### Work order
Copy out each line of the data that holds the string "Some".

==============================

(** Scenario C in full, with records on either side of the start. *)
Example scenarioC_filtered :
  filterData Host.isoDate
    [ [("Region", JStr "north")];
      [("Date", JStr "2023-12-31")];
      [("Date", JStr "2024-01-01")];
      [("date", JStr "2024-06-30")] ]
    EmptyString (mkDateRange "2024-01-01" EmptyString) []
  = [ [("Region", JStr "north")];
      [("Date", JStr "2024-01-01")];
      [("date", JStr "2024-06-30")] ].
Proof. now vm_compute. Qed.

(** C3, counterexample: with a start of 2024-01-01 the record whose [Date]
    is not a date is dropped by the code, where the claim has it kept. *)
Lemma unparsable_date_is_excluded :
  datePass Host.isoDate (mkDateRange "2024-01-01" EmptyString)
    [("Date", JStr "not a date")] = false
  /\ datePass_as_specified Host.isoDate (mkDateRange "2024-01-01" EmptyString)
       [("Date", JStr "not a date")] = true
  /\ filterData Host.isoDate [[("Date", JStr "not a date")]] EmptyString
       (mkDateRange "2024-01-01" EmptyString) [] = [].
Proof. now vm_compute. Qed.

(** ** The aggregation engine: KPIs *)

Lemma prefix_iff (t s : string) :
  String.prefix t s = true <-> exists post, s = (t ++ post)%string.
Proof.
  revert s. induction t as [|c t IH]; intros s.
  - split; [intros _; now exists s | intros _; now destruct s].
  - destruct s as [|c' s]; simpl.
    + split; [discriminate | intros [post H]; discriminate].
    + destruct (Ascii.ascii_dec c c') as [->|Hne].
      * rewrite IH. split; intros [post H]; exists post; congruence.
      * split; [discriminate | intros [post H]; congruence].
Qed.

Lemma includes_iff (s t : string) :
  Str.includes s t = true <-> exists pre post, s = (pre ++ t ++ post)%string.
Proof.
  induction s as [|c s IH].
  - cbn [Str.includes]. rewrite orb_false_r, prefix_iff. split.
    + intros [post H]. now exists EmptyString, post.
    + intros [pre [post H]]. destruct pre; simpl in H; [now exists post | discriminate].
  - cbn [Str.includes]. rewrite orb_true_iff, prefix_iff, IH. split.
    + intros [[post H] | [pre [post H]]].
      * now exists EmptyString, post.
      * exists (String c pre), post. simpl. now rewrite H.
    + intros [pre [post H]]. destruct pre as [|c' pre]; simpl in H.
      * left. now exists post.
      * right. exists pre, post. congruence.
Qed.

Lemma isSalesLike_iff (col : ColDef) :
  isSalesLike col = true <-> SalesLike (field col).
Proof.
  unfold isSalesLike, SalesLike, ContainsIgnoringCase.
  now rewrite orb_true_iff, !includes_iff.
Qed.

Lemma isSalesLike_named (col : ColDef) :
  isSalesLike col = true -> truthy (JStr (field col)) = true.
Proof.
  unfold isSalesLike. destruct (field col); [discriminate | reflexivity].
Qed.

Lemma find_first {A} (f : A -> bool) (pre : list A) (x : A) (post : list A) :
  Forall (fun y => f y = false) pre -> f x = true ->
  List.find f (pre ++ x :: post) = Some x.
Proof.
  induction 1 as [|y pre Hy _ IH]; intros Hx; simpl.
  - now rewrite Hx.
  - rewrite Hy. now apply IH.
Qed.

Lemma find_none {A} (f : A -> bool) (l : list A) :
  Forall (fun y => f y = false) l -> List.find f l = None.
Proof.
  induction 1 as [|y l Hy _ IH]; simpl; [reflexivity | now rewrite Hy].
Qed.

Lemma not_salesLike (cols : list ColDef) :
  Forall (fun col => ~ SalesLike (field col)) cols ->
  Forall (fun col => isSalesLike col = false) cols.
Proof.
  intros Hall. eapply Forall_impl; [exact Hall |]. intros col H.
  destruct (isSalesLike col) eqn:E; [|reflexivity].
  now apply isSalesLike_iff in E.
Qed.

Lemma sumField_as_sum (f : string) (filteredData : list Row) :
  sumField f filteredData =
  sumNumbers (List.map (fun row => orZero (parseFloat (getProp row f))) filteredData).
Proof.
  unfold sumField, sumNumbers. generalize Num.zero.
  induction filteredData as [|row rest IH]; intros acc; simpl; [reflexivity | apply IH].
Qed.

Lemma kpis_nonempty (filteredData : list Row) (columnDefs : list ColDef) :
  filteredData <> [] ->
  kpis filteredData columnDefs =
  Some (mkKpis (length filteredData)
          (match salesField columnDefs with
           | Some f => if truthy (JStr f) then sumField f filteredData else Num.zero
           | None => Num.zero
           end)
          (Num.div
             (match salesField columnDefs with
              | Some f => if truthy (JStr f) then sumField f filteredData else Num.zero
              | None => Num.zero
              end)
             (Num.of_nat (length filteredData)))).
Proof.
  intros Hne. unfold kpis.
  destruct filteredData as [|row rest]; [congruence | reflexivity].
Qed.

==============================

### Solution to this problem
  List.find f (pre ++ x :: post) = Some x.
  Some (mkKpis (length filteredData)
           | Some f => if truthy (JStr f) then sumField f filteredData else Num.zero
              | Some f => if truthy (JStr f) then sumField f filteredData else Num.zero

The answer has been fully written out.